Senators have resolved to summon Prime Minister in order to provide strategies to address issues affecting Integrated Development Programme (IDP) model villages and other grouped settlements.
It made the resolution as it adopted the report of the Senatorial ad hoc committee on issues identified in IDP villages and other grouped settlement sites where the government relocate people in order to address homelessness issues and improve their living conditions.
Some of the beneficiaries were formerly residents of high-risk areas.
The ad hoc committee started a two-week tour of 63 integrated model villages across the country on Monday, January 10, 2022, to investigate the challenges that residents of the communal dwellings face and come up with solutions.
Here are some of the identified issues:
Limited access to water
Senator Rose Mureshyankwano, who headed the six-person ad hoc committee said that they inspected 67 sites including 36 IDP model villages and 31 ordinary grouped settlements.
Out of the 36 IDP model villages surveyed, Mureshyankwano said, 23 or 63.9 per cent of them have proper water, while 13 do not have water.
As a result, residents of the 13 villages resort to using water not suitable for human consumption.
For the 31 ordinary grouped settlements visited, 19 (61.2 per cent) had proper water, but 12 (38.8 per cent) lacked it.
Mureshyankwano said that there are villages that have the water, yet the residents do not access it because the public taps were not functioning, or the public taps were closed due to failure to pay water bills.
Moreover, she exposed that some residents are not able to cover the exorbitant water fees billed to them, sometimes being charged for unused water.
"There are cases where a person from the first Ubudehe category (the poorest) who was being asked to pay Rwf300,000 water bill,” she said.
Malfunctioning biogas plants
According to the Committee report, biogas plants were not functioning in almost all the 67 villages and grouped settlements visited.

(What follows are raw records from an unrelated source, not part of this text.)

(** * The GEMM k-loop generator (gemmstone, [pieces/k_loop.cxx])

    A shallow embedding of the code-generation logic of
    [Generator<hw>::kLoopSingle] and [Generator<hw>::kLoop]: the
    configuration arithmetic (lookaheads, SLM buffer rotation, remainder
    selection), the barrier protocol around SLM stores, the phase
    callbacks handed to the loop sequencer, and the outer-product event.

    C++ [int] values are modelled as [Z]; the source relies on them
    staying in range (signed overflow is undefined behaviour), so no
    wrap-around is written.  C++ [/] and [%] truncate towards zero and
    are [Z.quot] and [Z.rem]. *)

From Stdlib Require Import ZArith List Bool Lia.
Import ListNotations.
Local Open Scope Z_scope.

(** ** Configuration records

    Only the fields read by the modelled code are listed; the names are
    those of [GEMMProblem], [GEMMStrategy] and [GEMMState]. *)

Module Problem.
Record t := {
  Ta_isInteger : bool;            (* problem.Ta.isInteger() *)
  Tb_isInteger : bool;            (* problem.Tb.isInteger() *)
  needsASums : bool;
  needsBSums : bool;
  needsAGroupSums : bool;
  needsBGroupSums : bool;
  backward : bool;
  beta1 : bool;
  aOffset_isNone : bool;          (* problem.aOffset == ABOffset::None *)
  bOffset_isNone : bool;
  aoPtrDims : Z;
  boPtrDims : Z;
  aScale2D : bool;
  bScale2D : bool;
  aqGroupK : Z;
  bqGroupK : Z;
}.
End Problem.

Module Strategy.
Record t := {
  slmA : bool;
  slmB : bool;
  slmBuffers : Z;
  slmCopies : Z;
  A_copies : Z;
  B_copies : Z;
  ka_load : Z;
  kb_load : Z;
  kInterleaveChunk : Z;
  unrollM : Z;                    (* strategy.unroll[LoopM] *)
  unrollN : Z;                    (* strategy.unroll[LoopN] *)
  unrollK : Z;                    (* strategy.unroll[LoopK] *)
  unrollKSLM : Z;
  barrierFreq : Z;
  namedBarriersM : bool;          (* strategy.namedBarriers[LoopM] *)
  namedBarriersN : bool;
  splitBarrier : bool;
  strictFence : bool;
  slmFenceWARWA : bool;
  kParallelLocal : bool;
  fusePostOps : bool;
  cLoadAhead : bool;
  registerOutput : bool;          (* strategy.registerOutput() *)
  fuseBeta : bool;
  altFusedBeta : bool;
  prefetchA : Z;
  prefetchB : Z;
  prefetchC : Z;
  prefetchABL3 : Z;
}.
End Strategy.

(** Answers of routines declared in other headers ([compute_utils.hpp],
    [remask.hpp], [loop_sequencer.hpp]) and of the template parameter
    [hw], as the modelled code receives them. *)
Module Queries.
Record t := {
  outerProductCount : Z;          (* outerProductCount(hw, problem, strategy) *)
  minOuterProductCount : Z;       (* minOuterProductCount(hw, problem, strategy) *)
  needsRemaskA : bool;            (* needsRemask(Ta_load, true, A_layoutRem, ...) *)
  needsRemaskB : bool;            (* needsRemask(Tb_load, false, B_layoutRem, ...) *)
  Ta_load_bits : Z;
  Tb_load_bits : Z;
  hw_lt_XeHPG : bool;             (* hw < HW::XeHPG *)
  hw_eq_Gen12LP : bool;           (* hw == HW::Gen12LP *)
  hw_gt_Gen12LP : bool;           (* hw > HW::Gen12LP *)
  getLoopBias : Z;                (* ls.getLoopBias() *)
  getUnroll : Z;                  (* ls.getUnroll(), after ls.analyze() *)
  getCooldown : Z;                (* ls.getCooldown() *)
}.
End Queries.

(** ** SLM store address rotation ([slmBuffer], [doSLMStoreInc]) *)

(** [auto slmBuffer = [&](Iteration h) { return (h / unrollKSLM) % slmBuffers; };] *)
Definition slmBuffer (strategy : Strategy.t) (h : Z) : Z :=
  Z.rem (Z.quot h (Strategy.unrollKSLM strategy)) (Strategy.slmBuffers strategy).

(** The value [kIncSLMStore] computed at the head of [doSLMStoreInc]:
    [(slmBuffer(h) == slmBuffers - 1) ? -(slmBuffers - 1) : +1], then
    [kIncSLMStore *= unrollKSLM]. *)
Definition kIncSLMStore (strategy : Strategy.t) (h : Z) : Z :=
  (if slmBuffer strategy h =? Strategy.slmBuffers strategy - 1
   then - (Strategy.slmBuffers strategy - 1)
   else 1) * Strategy.unrollKSLM strategy.

(** Net store-address movement over [n] consecutive SLM store blocks, the
    first one at iteration [h]; successive blocks are [unrollKSLM] apart
    (the period of [reqSLMStore]). *)
Fixpoint netSLMStoreInc (strategy : Strategy.t) (h : Z) (n : nat) : Z :=
  match n with
  | O => 0
  | S k => kIncSLMStore strategy h
           + netSLMStoreInc strategy (h + Strategy.unrollKSLM strategy) k
  end.

(** ** Remainder prezeroing and remasking selection *)

Section RemainderSelection.
Variable problem : Problem.t.
Variable strategy : Strategy.t.
(** [state.ka_loadRem], [state.kb_loadRem] and
    [minOuterProductCount(hw, problem, strategy)]. *)
Variables ka_loadRem kb_loadRem minOPCount : Z.
(** Results of the two [needsRemask(...)] calls (defined in remask.hpp). *)
Variables needsRemaskA needsRemaskB : bool.

(** [bool readA = true, readB = true;] *)
Definition readA : bool := true.
Definition readB : bool := true.

Definition integerNoSums : bool :=
  Problem.Ta_isInteger problem && Problem.Tb_isInteger problem
  && negb (Problem.needsASums problem) && negb (Problem.needsBSums problem).

(** Initial values, before the integer special case. *)
Definition prezeroARem0 : bool :=
  negb (Strategy.slmA strategy) && (ka_loadRem <? minOPCount) && readA.
Definition prezeroBRem0 : bool :=
  negb (Strategy.slmB strategy) && (kb_loadRem <? minOPCount) && readB.

(** Final [(prezeroARem, prezeroBRem)] after
    [if (prezeroARem && prezeroBRem && Ta.isInteger() && ...)]. *)
Definition prezeroRem : bool * bool :=
  if prezeroARem0 && prezeroBRem0 && integerNoSums then
    if Strategy.unrollM strategy >=? Strategy.unrollN strategy
    then (false, prezeroBRem0)
    else (prezeroARem0, false)
  else (prezeroARem0, prezeroBRem0).

Definition prezeroARem : bool := fst prezeroRem.
Definition prezeroBRem : bool := snd prezeroRem.

Definition remaskA0 : bool :=
  negb (Strategy.slmA strategy) && readA && (minOPCount >? 1) && needsRemaskA.
Definition remaskB0 : bool :=
  negb (Strategy.slmB strategy) && readB && (minOPCount >? 1) && needsRemaskB.

(** Final [(remaskA, remaskB)] after the
    [if (Ta.isInteger() && Tb.isInteger() && !calcASums && !calcBSums)] block. *)
Definition remaskAB : bool * bool :=
  if integerNoSums then
    if remaskA0 && remaskB0 then
      if Strategy.unrollM strategy >=? Strategy.unrollN strategy
      then (false, remaskB0)
      else (remaskA0, false)
    else if Strategy.slmA strategy || Strategy.slmB strategy
         then (false, false)
         else (remaskA0, remaskB0)
  else (remaskA0, remaskB0).

Definition remaskA : bool := fst remaskAB.
Definition remaskB : bool := snd remaskAB.
End RemainderSelection.

(** ** Registers, instructions and the generator monad *)

(** A register handle ([GRF], [Subregister]): either invalid or
    identified by a number. *)
Inductive Reg := invalid | reg (id : nat).

Definition isValid (r : Reg) : bool :=
  match r with invalid => false | reg _ => true end.

Definition Reg_eqb (r1 r2 : Reg) : bool :=
  match r1, r2 with
  | invalid, invalid => true
  | reg a, reg b => Nat.eqb a b
  | _, _ => false
  end.

Inductive KBarrierType := Normal | Signal | Wait.

Definition KBarrierType_eqb (a b : KBarrierType) : bool :=
  match a, b with
  | Normal, Normal | Signal, Signal | Wait, Wait => true
  | _, _ => false
  end.

(** [LoopSequencer::Phase...] constants, in their declared order. *)
Inductive Phase :=
| PhaseWarmup | PhaseMainLoop | PhaseMainPathEnd | PhaseCooldown
| PhaseShortLoop | PhaseShortLoopEnd | PhaseRemainder.

Definition Phase_eqb (a b : Phase) : bool :=
  match a, b with
  | PhaseWarmup, PhaseWarmup | PhaseMainLoop, PhaseMainLoop
  | PhaseMainPathEnd, PhaseMainPathEnd | PhaseCooldown, PhaseCooldown
  | PhaseShortLoop, PhaseShortLoop | PhaseShortLoopEnd, PhaseShortLoopEnd
  | PhaseRemainder, PhaseRemainder => true
  | _, _ => false
  end.

(** Modelled from the spec: the Iteration Context of [loop_sequencer.hpp]
    (section 4.4): a logical position [h] that converts to its integer
    counter and carries the trip count, with [remaining(h) = total - h]. *)
Record Iteration := { counter : Z; total : Z }.

Definition remaining (h : Iteration) : Z := total h - counter h.

(** ngen's condition modifiers, as written after [1 |] in the source. *)
Inductive CondMod := cm_gt | cm_le | cm_lt | cm_eq.
Inductive Flag := f0_0 | flagAP.
Inductive NamedBarrier := barrierM | barrierN.
Inductive Header := barrierHeader_ | barrierHeaderM | barrierHeaderN.

(** Scalar registers that [kLoop] adds to or subtracts from the loop
    counter, and the labels it jumps to. *)
Inductive SReg := kNoBarrierStart_ | kNoBarrierEnd_ | outerK | pfCPeelK | l3PFPeelK.
Inductive Label :=
| lTop | lBottom | lNextTilePFL3 | lOut | lPeelDone
| labels (label : Z).               (* labels[label] *)

(** Second source operand of an instruction on the loop counter:
    an immediate, a register, or a negated register. *)
Inductive Src := imm (z : Z) | sreg (r : SReg) | sneg (r : SReg).

(** Routines of other files that append instructions of their own; a call
    is recorded in the stream in place of the instructions it emits. *)
Inductive Helper :=
| zeroMatrix_As | zeroMatrix_Bs | zeroMatrix_C (buf : nat)
| gemmFusedBetaNotifyCompletion
| gemmPrefetchC | gemmInitL3Prefetch
| storeMatrix_Ao | storeMatrix_Bo
| accumulateSum_A | accumulateSum_B
| wrdepRanges_A | wrdepRanges_B
| teardownRemask_A | teardownRemask_B
| deallocVFlagStorage
| gemmScheduleL3Prefetches | gemmScheduleL3PrefetchIncs
| raVFlag_lock_flagAP | activeVFlags_clear_flagAP | wipeActiveVFlags
| outerProduct (h ha hb oc : Z) (rem : bool)
| accumulateSum_Ar (h0 h1 : Z) | accumulateSum_Br (h0 h1 : Z).

(** The instructions the modelled code issues directly. *)
Inductive Instr :=
| mov_K_kInput                     (* mov(1, state.K, kInput) *)
| mov_acc_zero (i : nat)           (* mov<uint32_t>(.., AccumulatorRegister(i), 0) *)
| add_K (cmod : option (CondMod * Flag)) (src : Src)
                                   (* add(1 | cmod, state.K, state.K, src) *)
| add_sat_outerK (fromK : bool) (z : Z)
                                   (* add(1 | sat, outerK, K or outerK, z) *)
| cmp_K (cmod : CondMod * Flag) (z : Z)
                                   (* cmp(1 | cmod, state.K, z) *)
| cmp_l3PFPeelK                    (* cmp(1 | eq | flagAP, l3PFPeelK, 0) *)
| mov_sreg (dst : SReg) (z : Z)    (* mov(1, dst, z) *)
| min_pfCPeelK (z : Z)             (* min_(1, pfCPeelK, state.K, z) *)
| min_K (z : Z)                    (* min_(1, state.K, state.K, z) *)
| sync_nop                         (* sync.nop(SWSB(..)) *)
| jmpi (pred : option bool) (l : Label)
                                   (* jmpi(1 | flagAP, l), jmpi(1 | ~flagAP, l) *)
| mark (l : Label)
| slmfence
| fencewait
| barrierheader
| barriermsg (header : Header)
| barrierwait
| sync_bar (b : NamedBarrier)
| call (f : Helper).

Inductive Exn := stub_exception | out_of_registers_exception | helper_exception.

Inductive Result (A : Type) := Ok (a : A) | Throw (e : Exn).
Arguments Ok {A} a.
Arguments Throw {A} e.

(** The register allocator [state.ra] and the untouched remainder of
    [GEMMState] belong to other files. *)
Class Platform := {
  RA : Type;
  Rest : Type;
  (** [ra.alloc()] / [ra.alloc_sub()]: [None] when it throws. *)
  alloc : RA -> option (nat * RA);
  (** [ra.try_alloc()]: an invalid register when none is free. *)
  try_alloc : RA -> Reg * RA;
  release : Reg -> RA -> RA;
  (** [ra.safeRelease(r)]: the new value of [r] and of the allocator. *)
  safeRelease : Reg -> RA -> Reg * RA;
}.

Module State.
Record Params := {
  k : Reg;                        (* state.k, the incoming loop count *)
  isNested : bool;
  firstKLoopSegment : bool;
  C_accCount : Z;
  C_buffers : Z;
  r0_info_isARF : bool;
  kNoBarrierStart : Reg;
  kNoBarrierEnd : Reg;
  ka_loadRem : Z;
  kb_loadRem : Z;
  kaq : Z;
  kbq : Z;
  lateScale2DA : bool;
  lateScale2DB : bool;
  splitBarrierAlways : bool;
  lateKLoopCheck : bool;
  vflagsEnabled : bool;           (* state.vflagsEnabled() *)
  slmASums : bool;
  slmBSums : bool;
  repackA : bool;
  ka_repack : Z;
  ka_repackRem : Z;
  systolicSumA : bool;
  systolicSumB : bool;
  A_layout_colMajor : bool;       (* state.A_layout.colMajor() *)
  B_layout_colMajor : bool;
}.

Record t {P : Platform} := {
  params : Params;
  K : Reg;
  remActiveA : bool;
  remActiveB : bool;
  remActiveSLM : bool;
  kSLMA : Reg;
  kSLMB : Reg;
  kSLMStorage : Reg;
  lastThresh : Z;
  barrierHeader : Reg;
  barrierReady : bool;
  ra : RA;
  rest : Rest;
}.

Mureshyankwano indicated that biogas plants were operating only in two of those sites.
As a result, she said, residents are unable to use the biogas plants, which results in the human waste clogging up toilets. In addition, residents resort to firewood or charcoal for cooking, damaging houses and risking lives.
Furthermore, the senators observed that there was a lack of maintenance for the biogas digesters.
Old houses in poor condition
Some of the houses constructed for the survivors of the 1994 Genocide against Tutsi were very old and in poor condition.
Most of them were built in 1998 with weak materials as the country was rushing to respond to the survivors’ housing needs.
Some of the houses need renovation, others need to be replaced by new ones because they are too unsuitable for residence, lawmakers observed.
Senators said that when it rains, the residents search for temporary accommodation from their neighbours.
They recommended that this issue gets addressed urgently to help the concerned residents.
Meanwhile, the Senate warned against relocating residents to sites that are very far from their farms as it makes it difficult for them to cultivate their land.
According to data shared by the Senate, the government targeted to construct 300 model villages countrywide by the 2023/2024 fiscal year. So far, some 100 villages have been set up.